#### Saved data entries
Lemma render_rules p : render p = "/firewall/rules" ↔ p = [Key "firewall"; Key "rules"].
Proof.
  split; [|by intros ->]. destruct p as [|t p]; [done|]. cbn [render]. intros He.
  injection He as He. destruct (cut_slash (token_text t) "firewall" p "/rules") as [Ht Hp];
    [apply token_no_slash|done|right; by eexists|exact He|]. apply token_word in Ht as ->; [|done|done].
  destruct p as [|u p]; [done|]. cbn [render] in Hp. injection Hp as Hp.
  destruct (cut_slash (token_text u) "rules" p "") as [Hu Hq]; [apply token_no_slash|done|by left|exact Hp|].
  apply token_word in Hu as ->; [|done|done]. by destruct p.
Qed.

(** ** The walk *)
Section json_induction.
Context (P : json → Prop) (Hnull : P JNull) (Hbool : ∀ b, P (JBool b)) (Hnum : ∀ s, P (JNum s)) (Hstr : ∀ s, P (JStr s))
  (Harr : ∀ l, Forall P l → P (JArr l)) (Hobj : ∀ l, Forall (λ p, P p.2) l → P (JObj l)).
Fixpoint json_induction (v : json) : P v :=
  match v with
  | JNull => Hnull
  | JBool b => Hbool b
  | JNum s => Hnum s
  | JStr s => Hstr s
  | JArr l => Harr l ((fix go l : Forall P l :=
      match l with [] => Forall_nil_2 _ | x :: l' => Forall_cons_2 _ _ _ (json_induction x) (go l') end) l)
  | JObj l => Hobj l ((fix go l : Forall (λ p, P p.2) l :=
      match l with [] => Forall_nil_2 _ | (k, x) :: l' => Forall_cons_2 _ (k, x) _ (json_induction x) (go l') end) l)
  end.
End json_induction.
(* ===== verification/PlanIcs.v ===== *)
(** * Exercise plans: predicates survive their round trip

    A predicate that [validatePlanICS] accepts is accepted again after
    marshalling and unmarshalling, with its raw document checked for the
    presence of keys, and comes back the same but for empty slices. *)
From S2P Require Import Prelude GoLib GoText NetIP Policy PolicyCorrect Plan.
From stdpp Require Import pretty.

#[local] Open Scope string_scope.
#[local] Open Scope Z_scope.

(** ** Loops *)
Lemma each_ok {A} (f : A → M unit) l : each f l = Ok tt ↔ ∀ x, x ∈ l → f x = Ok tt.
Proof.
  induction l as [|y l IH]; cbn [each].
  { split; [|done]. intros _ x Hx. by apply elem_of_nil in Hx. }
  rewrite bind_unit_ok, IH. split.
  - intros [Hy Hl] x [->|Hx]%elem_of_cons; [done|by apply Hl].
  - intros Hall. split; [apply Hall; by left|]. intros x Hx. apply Hall. by right.
Qed.

(** ** Normal forms *)
Lemma elems_norm {A} (o : option (list A)) : elems (norm o) = elems o.
Proof. by destruct o as [[|]|]. Qed.
Lemma len_norm {A} (o : option (list A)) : len (norm o) = len o.
Proof. unfold len. by rewrite elems_norm. Qed.
Lemma norm_same {A} (o : option (list A)) : nil_or_nonempty o = true → norm o = o.
Proof. by destruct o as [[|]|]. Qed.
Lemma is_some_false {A} (o : option A) : is_some o = false ↔ o = None.
Proof. by destruct o. Qed.

Lemma generic_norm p : validateGenericPlanICS (norm_ics p) = validateGenericPlanICS p.
Proof. unfold validateGenericPlanICS. cbn -[each norm elems len]. by rewrite elems_norm, !len_norm. Qed.

Lemma check_range_nonempty name o min max : check_range (name, o, min, max) = Ok tt → nil_or_nonempty o = true.
Proof. unfold check_range. rewrite guard_ok, negb_false_iff. by intros [? _]. Qed.

(** What the code relies on: a valid IEC predicate has no generic selector and
    no empty slice, any other one has no IEC selector. *)
Definition ics_shape (p : PlanICS) : Prop :=
  if (Protocol p =? "iec104")%string then
    FunctionCode p = None ∧ UnitID p = None ∧ Addresses p = None ∧ ObjectClasses p = None ∧ WriteOnly p = None ∧ norm_ics p = p
  else
    TypeIDs p = None ∧ Classes p = None ∧ CA p = None ∧ IOA p = None ∧ COT p = None ∧ Originators p = None ∧
    Negative p = None ∧ Test_ p = None ∧ SelectExecute p = "" ∧ CommandStates p = None ∧ CommandQualifiers p = None.

Lemma commandStates_nonempty p : check_commandStates p = Ok tt → nil_or_nonempty (CommandStates p) = true.
Proof. unfold check_commandStates. by destruct (CommandStates p) as [[|]|]. Qed.

Lemma valid_shape p : validatePlanICS p = Ok tt → ics_shape p.
Proof.
  unfold validatePlanICS, ics_shape. rewrite bind_unit_ok. intros [_ Hp].
  destruct (Protocol p =? "iec104")%string; cbn [negb] in Hp.
  - rewrite guard_ok, !orb_false_iff, !is_some_false in Hp. destruct Hp as [((((H1 & H2) & H3) & H4) & H5) Hp].
    rewrite bind_unit_ok, each_ok in Hp. destruct Hp as [Hr Hp].
    rewrite guard_ok, negb_false_iff, bind_unit_ok, guard_ok, negb_false_iff, bind_unit_ok, guard_ok, bind_unit_ok in Hp.
    destruct Hp as (Hc & _ & Hi & _ & _ & Hs & _). apply commandStates_nonempty in Hs.
    assert (∀ name o min max, (name, o, min, max) ∈ range_fields p → norm o = o) as Hn.
    { intros name o min max Hin. eapply norm_same, check_range_nonempty, Hr, Hin. }
    split_and!; try done. unfold norm_ics. rewrite (norm_same (Classes p)), (norm_same (IOA p)), (norm_same (CommandStates p)) by done.
    rewrite (Hn "typeIds" (TypeIDs p) 1 255), (Hn "ca" (CA p) 0 65534), (Hn "cot" (COT p) 1 63), (Hn "originators" (Originators p) 0 255),
      (Hn "commandQualifiers" (CommandQualifiers p) 0 31) by (unfold range_fields; rewrite !elem_of_cons; tauto).
    rewrite H1, H3, H4. destruct p; cbn in *. by subst.
  - rewrite guard_ok, !orb_false_iff, !is_some_false, neqb_nil in Hp. tauto.
Qed.

Lemma valid_norm p : validatePlanICS p = Ok tt → validatePlanICS (norm_ics p) = Ok tt.
Proof.
  intros Hp. pose proof (valid_shape p Hp) as Hs. unfold ics_shape in Hs.
  destruct (Protocol p =? "iec104")%string eqn:He; [destruct Hs as (_ & _ & _ & _ & _ & ->); done|].
  unfold validatePlanICS in *. rewrite generic_norm, bind_unit_ok in *. destruct Hp as [Hg Hp]. split; [done|].
  change (Protocol (norm_ics p)) with (Protocol p). rewrite He in *. cbn [negb] in *.
  destruct Hs as (H1 & H2 & H3 & H4 & H5 & H6 & H7 & H8 & H9 & H10 & H11).
  cbn [norm_ics TypeIDs Classes CA IOA COT Originators Negative Test_ SelectExecute CommandStates CommandQualifiers].
  by rewrite H1, H2, H3, H4, H5, H6, H7, H8, H9, H10, H11.
Qed.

#### DIRECTIONS
Lines holding the word "injection" in the entries above are the ones to pull out. Copy them all.

#### EXERCISE ANSWER
  injection He as He. destruct (cut_slash (token_text t) "firewall" p "/rules") as [Ht Hp];
  destruct p as [|u p]; [done|]. cbn [render] in Hp. injection Hp as Hp.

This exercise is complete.